## GIVEN RECORDS
(** * PyProf [parse.py]: the kernel/marker correlation loop of [main]

    A shallow embedding of the two loops of [main] in
    [pyprof/parse/parse.py]: the loop over the kernels (zero pruning of
    the sequence ids, choice of [currSeqId], [subSeqId], the move of the
    other ids to [altSeqId], the removal of the used markers) and the loop
    over the markers that are left (the "cpu_kernel" records).

    Python integers are [Z], Python lists are [list], the [markers] dict
    is a [gmap], and a raised exception is the [Raise] outcome. *)

From Stdlib Require Import ZArith String.
From stdpp Require Import base decidable option numbers list sorting gmap strings.

Local Open Scope string_scope.
Local Open Scope Z_scope.
Local Open Scope list_scope.

(** ** Exceptions *)

Inductive pyerr :=
  | AssertionError   (* [assert] *)
  | IndexError       (* [l[i]] out of range *)
  | ValueError       (* [l.remove(x)] with [x] not in [l] *)
  | KeyError         (* [d[k]] with [k] not in [d] *)
  | TypeError        (* [x[k]] or [k in x] on a value that has no such operation *)
  | EvalError        (* [eval] of a text that is not an expression *)
  | OutOfFuel.       (* the bound of a modelled [for] loop was reached; never
                        happens, see [move_to_alt_total], [drop_curr_total] *)

Inductive outcome (A : Type) :=
  | Ok (a : A)
  | Raise (e : pyerr).
Arguments Ok {A} a.
Arguments Raise {A} e.

Global Instance outcome_ret : MRet outcome := λ A a, Ok a.
Global Instance outcome_bind : MBind outcome := λ A B f m,
  match m with
  | Ok a => f a
  | Raise e => Raise e
  end.

(** ** Python list operations *)

(** [l[i]] for [i >= 0] *)
Definition py_index {A} (l : list A) (i : nat) : outcome A :=
  match l !! i with
  | Some a => Ok a
  | None => Raise IndexError
  end.

(** [l[-1]] *)
Definition py_last {A} (l : list A) : outcome A :=
  match last l with
  | Some a => Ok a
  | None => Raise IndexError
  end.

(** [l.remove(x)]: the first occurrence of [x] goes *)
Fixpoint py_remove (x : Z) (l : list Z) : outcome (list Z) :=
  match l with
  | [] => Raise ValueError
  | y :: l' =>
      if decide (y = x) then Ok l'
      else l'' ← py_remove x l'; Ok (y :: l'')
  end.

(** [l = list(set(l)); if len(l): l.sort()] *)
Definition list_set_sort (l : list Z) : list Z :=
  merge_sort Z.le (elements (list_to_set l : gset Z)).

(** ** The kernel object and the state of the loop *)

(** The fields of [Kernel] that the loop reads or writes.  The class is
    in [kernel.py]; [dir], [op] and [mod] are what its [setDirection] and
    [setOp] leave in the object, [seqId], [altSeqId], [subSeqId] and
    [callid] what [setMarkerInfo] does. *)
Record Kernel := mkKernel {
  seqId : list Z;
  altSeqId : list Z;
  subSeqId : Z;
  dir : string;
  op : list string;
  mod_ : list string;
  callid : list Z
}.

(** [prevOp] starts as the string ["na"] and is a list of strings later. *)
Inductive pyop :=
  | OpStr (s : string)
  | OpList (l : list string).

(** [k.op == prevOp]: a list is never equal to a string *)
Definition op_eq (o : list string) (p : pyop) : bool :=
  match p with
  | OpStr _ => false
  | OpList l => bool_decide (o = l)
  end.

Record FoldState := mkFold {
  prevSeqId : Z;
  prevSubSeqId : Z;
  prevOp : pyop
}.

(** [prevSeqId = -1], [prevSubSeqId = -1], [prevOp = "na"] *)
Definition init_fold : FoldState :=
  {| prevSeqId := -1; prevSubSeqId := -1; prevOp := OpStr "na" |}.

(** ** One kernel *)

(** [if any(seq != 0 for seq in k.seqId) and (0 in k.seqId): k.seqId.remove(0)] *)
Definition zero_prune (seqId : list Z) : outcome (list Z) :=
  if existsb (λ seq, negb (bool_decide (seq = 0))) seqId && bool_decide (0 ∈ seqId)
  then py_remove 0 seqId
  else Ok seqId.

(** The choice of [currSeqId], lines 114-122. *)
Definition select_currSeqId (dir : string) (seqId : list Z) (prevSeqId : Z)
  : outcome Z :=
  if decide (dir = "fprop") then
    z ← py_last seqId;
    let inc := bool_decide (prevSeqId < z) in
    if inc then py_index (filter (λ x, prevSeqId < x) seqId) 0
    else Ok prevSeqId
  else py_index seqId 0.

Definition recurrent_cells : list string := ["LSTMCell"; "GRUCell"; "RNNCell"].
Lemma loop_result_without_triage (V : Validator) (schema : JSON)
    (l : list Note) (tree : Tree) :
  loop_result V schema (filter (fun note => awaiting_triage note = false) l) tree
  = loop_result V schema l tree.
Proof.
  revert tree. induction l as [|x r IH]; intros tree; [done|].
  rewrite filter_cons. destruct (awaiting_triage x) eqn:E.
  - rewrite decide_False by done. cbn [loop_result]. unfold note_result.
    rewrite E. apply IH.
  - rewrite decide_True by done. cbn [loop_result].
    destruct (note_result V schema tree x); [apply IH|done].
Qed.

Lemma loop_calls_IterErrors (V : Validator) (schema : JSON) (l : list Note)
    (tree : Tree) (j : JSON) :
  IterErrors j ∈ loop_calls V schema l tree ->
  exists note, note ∈ l /\ awaiting_triage note = false /\ frontmatter note = j.
Proof.
  revert tree. induction l as [|x r IH]; intros tree; cbn [loop_calls].
  - by intros ?%elem_of_nil.
  - rewrite elem_of_cons, elem_of_app. intros [?|[Hx|Hr]]; [done|..].
    + unfold note_calls in Hx. destruct (awaiting_triage x) eqn:E.
      * by apply elem_of_nil in Hx.
      * apply list_elem_of_singleton in Hx. simplify_eq.
        exists x. split; [left|done].
    + destruct (note_result V schema tree x) as [tree'|e].
      * destruct (IH _ Hr) as (note & Hin & Hrest).
        exists note. split; [by right|done].
      * by apply elem_of_nil in Hr.
Qed.

End validate_facts.

Section validate_claims.
Import py rich jsonschema vault io cli steps.
Context `{Collaborators} `{Markup}.

(** C3. Without a file [schema.json] in the vault, reading it raises
    [FileNotFoundError] and [validate_frontmatter] ends with it: nothing is
    printed, neither a report nor the message that all notes are valid, and
    no note is looked at. *)
Theorem validate_frontmatter_without_schema_file (v : Vault) (w : World) :
  files v !! "schema.json" = None ->
  validate_frontmatter v w
  = (mkWorld (stdout w) (trace w ++ [ReadText "schema.json"]),
     Raise (FileNotFoundError "schema.json")).
Proof.
  intros Hfile. unfold validate_frontmatter, mbind, M_bind, call, lift,
    read_text, child.
  cbn [stdout trace]. by rewrite Hfile.
Qed.

(** C2. When the document read from [schema.json] is refused by the schema
    check of lines 69 and 70, [validate_frontmatter] ends with the exception
    of the check: it has neither asked the vault for a note nor handed a
    frontmatter to the validator, nor printed anything. *)
Theorem validate_frontmatter_invalid_schema (v : Vault) (w : World)
    (text : string) (schema : JSON) (e : exn) :
  files v !! "schema.json" = Some text ->
  json_loads text = Ok schema ->
  schema_check schema = Raise e ->
  exists calls,
    validate_frontmatter v w
    = (mkWorld (stdout w) (trace w ++ ReadText "schema.json" :: calls), Raise e)
    /\ (forall call, call ∈ calls -> call = CheckSchema schema).
Proof.
  intros Hfile Hloads Hcheck. unfold schema_check in Hcheck.
  unfold validate_frontmatter, mbind, M_bind, call, lift, read_text, child.
  cbn [stdout trace]. rewrite Hfile, Hloads.
  destruct (validator_for schema) as [V|e'].
  - exists [CheckSchema schema]. cbn [stdout trace]. rewrite Hcheck.
    split; [by rewrite <- app_assoc|].
    by intros call ->%list_elem_of_singleton.
  - simplify_eq. exists []. split; [done|]. by intros call ?%elem_of_nil.
Qed.

(** C8. A note that awaits triage is skipped by [validate_frontmatter]
    before its frontmatter is looked at: the loop leaves the report as it is
    and does not call the validator; the command prints and returns what it
    does on the vault without the notes that await triage; and every
    frontmatter the validator is handed is that of a note that does not await
    triage. *)
Theorem validate_frontmatter_skips_notes_awaiting_triage (v : Vault) (w : World) :
  (forall V schema tree note w',
     awaiting_triage note = true ->
     validate_note V schema tree note w' = (w', Ok tree))
  /\ stdout (validate_frontmatter v w).1
     = stdout (validate_frontmatter (without_triage v) w).1
  /\ (validate_frontmatter v w).2 = (validate_frontmatter (without_triage v) w).2
  /\ (forall instance,
        IterErrors instance ∈ trace (validate_frontmatter v w).1 ->
        IterErrors instance ∈ trace w
        \/ exists note, note ∈ notes v /\ awaiting_triage note = false
             /\ frontmatter note = instance).
Proof.
  split.
  { intros V schema tree note w' Htriage. rewrite validate_note_run.
    unfold note_calls, note_result. rewrite Htriage.
    destruct w'. cbn [stdout trace]. by rewrite app_nil_r. }
  unfold validate_frontmatter, mbind, M_bind, call, lift, read_text, child,
    for_notes.
  cbn [stdout trace files without_triage notes].
  destruct (files v !! "schema.json") as [text|].
  2:{ cbn [fst snd stdout trace]. split; [done|]. split; [done|].
      intros instance Hin. left. apply elem_of_app in Hin.
      destruct Hin as [?|Hin]; [done|].
      by apply list_elem_of_singleton in Hin. }
  destruct (json_loads text) as [schema|e].
  2:{ cbn [fst snd stdout trace]. split; [done|]. split; [done|].
      intros instance Hin. left. apply elem_of_app in Hin.
      destruct Hin as [?|Hin]; [done|].
      by apply list_elem_of_singleton in Hin. }
  destruct (validator_for schema) as [V|e].
  2:{ cbn [fst snd stdout trace]. split; [done|]. split; [done|].
      intros instance Hin. left. apply elem_of_app in Hin.
      destruct Hin as [?|Hin]; [done|].
      by apply list_elem_of_singleton in Hin. }
  cbn [stdout trace].
  destruct (check_schema V schema) as [[]|e].
  2:{ cbn [fst snd stdout trace]. split; [done|]. split; [done|].
      intros instance Hin. left. rewrite !elem_of_app in Hin.
      destruct Hin as [[?|Hin]|Hin]; [done|..];
        by apply list_elem_of_singleton in Hin. }
  rewrite !validate_loop. cbn [stdout trace].
  rewrite loop_result_without_triage.
  destruct (loop_result V schema (notes v) _) as [[lbl [|c cs]]|e];
    cbn [children]; unfold print; try destruct (renders _);
    cbn [fst snd stdout trace];
    (split; [done|]; split; [done|]);
    intros instance Hin; rewrite !elem_of_app in Hin;
    (destruct Hin as [[[?|Hin]|Hin]|Hin];
       [by left
       |by apply list_elem_of_singleton in Hin
       |by apply list_elem_of_singleton in Hin
       |right; by eapply loop_calls_IterErrors]).
Qed.
(** * Spacer calculator: inventory ledger, combination search, the
    spacer allocation pipeline and the Snake and Tetris games of
    BK_ShopReady_FinalWithToggles_UISpaced.py.

    Modelling choices.
    - A spacer thickness (a key of the [Counter]s [metal] and [plastic])
      is kept as an integer number of millionths of an inch, so that the
      keys have a decidable Leibniz equality; the inventory's sizes have at
      most four decimals.  Targets, tolerances, knife thicknesses and the
      deflection offset are rationals ([Q]).  The float arithmetic of the
      source is replaced by exact arithmetic.
    - A [collections.Counter] is a [gmap Z Z]; a missing key reads as 0
      ([cget]), and a key stored with count 0 is still present, as in the
      source ([sz in job_metal]).
    - [round(x, 4)] is rounding to the nearest multiple of 100 millionths,
      ties to even (Python's rounding of the exact value). *)

From Stdlib Require Import ZArith QArith String.
From stdpp Require Import base gmap list sorting.

Open Scope Z_scope.

(** ** Counters *)

Abbreviation counter := (gmap Z Z).

(** [c[k]] on a Counter: 0 when the key is missing. *)
Definition cget (c : counter) (k : Z) : Z := default 0 (c !! k).

(** [c[k] -= 1]. *)
Definition cdec (c : counter) (k : Z) : counter := <[k := cget c k - 1]> c.

(** [Counter.__add__]: pointwise sum, keeping only positive counts. *)
Definition counter_add (a b : counter) : counter :=
  filter (fun kv => 0 < kv.2) (union_with (fun x y => Some (x + y)) a b).

(** [Counter.update(iterable)]: add one per occurrence. *)
Definition counter_update (c : counter) (l : list Z) : counter :=
  foldl (fun acc k => <[k := cget acc k + 1]> acc) c l.

(** [Counter(combo)[k]]: multiplicity of [k] in [combo]. *)
Definition count (k : Z) (combo : list Z) : Z :=
  Z.of_nat (count_occ Z.eq_dec combo k).

(** ** Numbers *)

Definition sum_list (l : list Z) : Z := fold_right Z.add 0 l.

(** [round(x, 4)] on a value in millionths. *)
Definition round4 (s : Z) : Z :=
  let q := s / 100 in
  let r := s mod 100 in
  if r <? 50 then q * 100
  else if 50 <? r then (q + 1) * 100
  else if Z.even q then q * 100 else (q + 1) * 100.

(** A value in millionths as inches. *)
Definition to_inches (z : Z) : Q := Qmake z 1000000.

(** ** find_spacer_combo *)

(** [itertools.combinations_with_replacement(pool, r)], in its order:
    all combinations starting with the first element of the pool, then
    those over the rest of the pool. *)
Fixpoint cwr (pool : list Z) (r : nat) : list (list Z) :=
  match pool with
  | [] => match r with O => [[]] | S _ => [] end
  | x :: xs =>
      (fix go (r : nat) : list (list Z) :=
         match r with
         | O => [[]]
         | S r' => map (cons x) (go r') ++ cwr xs r
         end) r
  end.

(** Descending order on thicknesses, for [sorted(..., reverse=True)]. *)
Definition desc (x y : Z) : Prop := y <= x.
#[global] Instance desc_dec : RelDecision desc :=
  fun x y => Z_le_dec y x.

(** [sorted([k for k, v in inv.items() if v > 0], reverse=True)]. *)
Definition positive_keys (inv : counter) : list Z :=
  merge_sort desc (map fst (filter (fun kv => 0 < kv.2) (map_to_list inv))).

## TASK BRIEF
The lines from the beginning of the records through the line containing "Python integers are" should be reproduced exactly. Include nothing else.

## SOLUTION TO THIS EXERCISE
(** * PyProf [parse.py]: the kernel/marker correlation loop of [main]

    A shallow embedding of the two loops of [main] in
    [pyprof/parse/parse.py]: the loop over the kernels (zero pruning of
    the sequence ids, choice of [currSeqId], [subSeqId], the move of the
    other ids to [altSeqId], the removal of the used markers) and the loop
    over the markers that are left (the "cpu_kernel" records).

    Python integers are [Z], Python lists are [list], the [markers] dict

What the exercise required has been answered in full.